АС: В серии «Литературные памятники», выпущенной издательством «Ладомир», вышло шесть томов. В пятом томе, кроме самих мемуаров, есть приложения — произведения и письма, связанные с Россией. В шестом томе — большие статьи, подготовленные мной и Еленой Гречаной, а также научный аппарат (комментарии, указатель и пр.). Мемуары Казановы — это не только художественное произведение, но еще и исторический документ, в котором наглядно предстает его эпоха. В дополнительном томе, состоящем из трех книг, собраны иллюстрации к мемуарам венецианца. В первой книге можно увидеть свыше 500 портретов всех тех, кто встречается на страницах «Истории…» (короли, генералы, журналисты, актеры, танцовщики, аферисты, трактирщики и др.), а также можно найти изображения всех памятных для Казановы мест (в том числе виды его родной Венеции). Во второй и третьей книгах дополнительного тома помещены самые интересные работы иллюстраторов мемуаров, их многочисленных переделок, адаптаций и переложений, появлявшихся на протяжении двух веков с момента первой публикации рукописи.

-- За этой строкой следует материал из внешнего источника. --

(** The probes of a reachable host: two subdomains that resolve, two open
    ports, a web server banner, and no whois binary on the machine. *)
Definition probeOutcomes : Recon.ProbeOutcomes :=
  Recon.mkProbeOutcomes
    (Fulfilled ["www.a.example.com"; "api.a.example.com"])
    (Fulfilled [80; 443])
    (Fulfilled [Recon.mkDnsRecord "A" "192.0.2.10"])
    (Recon.getWebInfo
       (Fulfilled (Recon.mkHttpResponse (<["server" := "nginx/1.18.0"]> ∅) (Some 200) None))
       (Rejected "unused"))
    (Recon.getWhoisData (Rejected "spawn whois ENOENT")).

Definition findings : list OpenAI.Finding :=
  [ OpenAI.mkFinding "high" "SQL Injection in Login Form" "unsanitised input" "9.8"
      "use prepared statements";
    OpenAI.mkFinding "low" "Exposed service port" "port 8080 is reachable" "3.1"
      "close the port" ].

(** Inference answers; the technique provider is down, so the mapper
    falls back on the keyword rules. *)
Definition services : Services :=
  mkServices (fun _ => probeOutcomes)
    (fun _ _ => OpenAI.Parsed
                  (OpenAI.mkVulnerabilityAnalysis 7.5 "high" "two findings" []
                     (Some findings)))
    (fun _ => Mitre.CallFailed "503 Service Unavailable").

(** The vulnerability inference is down. *)
Definition servicesInferenceDown : Services :=
  mkServices (fun _ => probeOutcomes)
    (fun _ _ => OpenAI.CallFailed "503 Service Unavailable")
    (fun _ => Mitre.CallFailed "503 Service Unavailable").

(** A server that has just started: empty tables, nothing published. *)
Definition freshWorld : World (list Observation) :=
  mkWorld Storage.empty [] 1000.

Definition request (target : string) : ScanRequestBody :=
  mkScanRequestBody (Some target) (Some "comprehensive").

(** The server after the submission of [target] has been answered. *)
Definition submitted (target : string) : World (list Observation) :=
  snd (fst (post_api_scans (request target) freshWorld)).

(** The server after the background scan of that submission has ended. *)
Definition scanned (svc : Services) (target : string) : World (list Observation) :=
  run_background svc broadcast_observe
    (snd (post_api_scans (request target) freshWorld)) (submitted target).

End Scenario.

(* ===================================================================== *)
(** ** server/services/reconnaissance.ts: the probes *)
(* ===================================================================== *)

Module Probes.
Import JsString Recon.

(** *** Subdomain sweep *)

Definition commonSubdomains : list string :=
  [ "www"; "mail"; "ftp"; "admin"; "api"; "dev"; "test"; "staging";
    "blog"; "shop"; "secure"; "vpn"; "remote"; "support"; "help";
    "cdn"; "static"; "media"; "assets"; "images"; "video"; "app";
    "mobile"; "beta"; "alpha"; "demo"; "portal"; "dashboard" ].

(** [`${sub}.${target}`] *)
Definition subdomainOf (sub target : string) : string :=
  String.append sub (String.append "." target).

(** [enumerateSubdomains]; [resolveDNS] tells how [dns.lookup] ends for a
    host name.  The inner [try] drops a candidate that does not resolve;
    nothing else in the loop throws. *)
Definition enumerateSubdomains (resolveDNS : string -> Settled unit) (target : string)
    : Settled (list string) :=
  let subdomains :=
    fold_left
      (fun subdomains sub =>
         let subdomain := subdomainOf sub target in
         match resolveDNS subdomain with
         | Fulfilled _ => subdomains ++ [subdomain]
         | Rejected _ => subdomains
         end)
      commonSubdomains [] in
  Fulfilled subdomains.

(** *** Port liveness sweep *)

#[local] Set Warnings "-abstract-large-number".

Definition commonPorts : list nat :=
  [21; 22; 23; 25; 53; 80; 110; 143; 443; 993; 995; 8080; 8443; 3000;
   3306; 5432; 6379; 27017].

(** The first of the three socket events that [checkPort] listens to. *)
Inductive SocketEvent : Type := Connect | Timeout | Error.

Definition checkPort (event : SocketEvent) : Settled bool :=
  match event with
  | Connect => Fulfilled true
  | Timeout => Fulfilled false
  | Error => Fulfilled false
  end.

(** The body of [results.forEach((result, index) => ...)]: a port is read
    back from the candidate list by the index of its result. *)
Definition collectPort (openPorts : list nat) (entry : nat * Settled bool) : list nat :=
  match snd entry with
  | Fulfilled true =>
      match commonPorts !! fst entry with
      | Some port => openPorts ++ [port]
      | None => openPorts
      end
  | _ => openPorts
  end.

(** [scanPorts], given the promise each candidate port's check came to. *)
Definition scanPorts (check : nat -> Settled bool) : Settled (list nat) :=
  let portPromises := map check commonPorts in
  let results := portPromises in
  Fulfilled (fold_left collectPort (imap pair results) []).

(** *** DNS-record collection *)

(** What the resolver calls of one target come to. *)
Record DnsAnswers : Type := mkDnsAnswers {
  resolve4 : Settled (list string);
  resolve6 : Settled (list string);
  resolveMx : Settled (list (nat * string));      (* priority, exchange *)
  resolveTxt : Settled (list (list string));      (* the chunks of each record *)
  resolveNs : Settled (list string)
}.

Definition settled_map {A B} (f : A -> B) (s : Settled A) : Settled B :=
  match s with
  | Fulfilled a => Fulfilled (f a)
  | Rejected e => Rejected e
  end.

(** A natural number printed in decimal, as in a template literal. *)
Definition decimal (n : nat) : string := NilZero.string_of_uint (Nat.to_uint n).

Definition getDNSRecord (dns : DnsAnswers) (type : string) : Settled (list string) :=
  if String.eqb type "A" then resolve4 dns
  else if String.eqb type "AAAA" then resolve6 dns
  else if String.eqb type "MX" then
    settled_map
      (map (fun mx => String.append (decimal (fst mx)) (String.append " " (snd mx))))
      (resolveMx dns)
  else if String.eqb type "TXT" then
    settled_map (map (join EmptyString)) (resolveTxt dns)
  else if String.eqb type "NS" then resolveNs dns
  else Rejected (String.append "Unsupported DNS record type: " type).

Definition tagged (type : string) (values : list string) : list DnsRecord :=
  map (mkDnsRecord type) values.

(** [getDNSRecords]: the five lookups are awaited one after the other
    inside one [try]; the [catch] block ends the function with the records
    pushed so far. *)
Definition getDNSRecords (dns : DnsAnswers) : Settled (list DnsRecord) :=
  let records := [] in
  match getDNSRecord dns "A" with
  | Rejected _ => Fulfilled records
  | Fulfilled aRecords =>
      let records := records ++ tagged "A" aRecords in
      match getDNSRecord dns "AAAA" with
      | Rejected _ => Fulfilled records
      | Fulfilled aaaaRecords =>
          let records := records ++ tagged "AAAA" aaaaRecords in
          match getDNSRecord dns "MX" with
          | Rejected _ => Fulfilled records
          | Fulfilled mxRecords =>
              let records := records ++ tagged "MX" mxRecords in
              match getDNSRecord dns "TXT" with
              | Rejected _ => Fulfilled records
              | Fulfilled txtRecords =>
                  let records := records ++ tagged "TXT" txtRecords in
                  match getDNSRecord dns "NS" with
                  | Rejected _ => Fulfilled records
                  | Fulfilled nsRecords =>
                      Fulfilled (records ++ tagged "NS" nsRecords)
                  end
              end
          end
      end
  end.

(** *** The five probes of one target *)

(** The network as one scan meets it. *)
Record Network : Type := mkNetwork {
  net_lookup : string -> Settled unit;             (* [dns.lookup] of a host name *)
  net_socket : string -> nat -> SocketEvent;       (* a connection to host and port *)
  net_dns : string -> DnsAnswers;                  (* the resolver calls for a host *)
  net_https : string -> Settled HttpResponse;      (* GET / on port 443 *)
  net_http : string -> Settled HttpResponse;       (* GET / on port 80 *)
  net_exec : string -> Settled string              (* a shell command's standard output *)
}.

— Как мы знаем, это уже не первая попытка публикации на русском языке «Истории…», но чем это издание будет принципиально отличаться? С чем читатели смогут познакомиться благодаря этим книгам впервые?

ЕТ: Отличие этого издания мемуаров Казановы от всех без исключения предыдущих — его полнота по содержанию и его полноценность по соответствию авторскому замыслу и тексту. Перевод был выполнен по авторской рукописи Казановы (ее объем составляет 3700 рукописных страниц), которая в 2015 году наконец была издана во Франции и выложена в оцифрованном виде на сайте Национальной библиотеки. Эти полнота и полноценность обеспечиваются публикацией разных авторских редакций некоторых глав (их сравнение позволяет читателю задуматься, например, над тем, насколько в целом правдивы воспоминания автора), подробнейшими комментариями и справочными материалами, включением в комментарии фраз и имен, вычеркнутых Казановой при редактировании, а также публикацией вариантов предисловий, написанных автором в разные годы и демонстрирующих изменения в его взглядах. Благодаря этим книгам читатели впервые смогут познакомиться с сочинениями Казановы, адресованными Екатерине II, а также с его перепиской с российскими корреспондентами, дающей не только представление о последних годах жизни автора, история которой не была «рассказана им самим», но и, в частности, о том, каким глубоким собеседником был автор писем.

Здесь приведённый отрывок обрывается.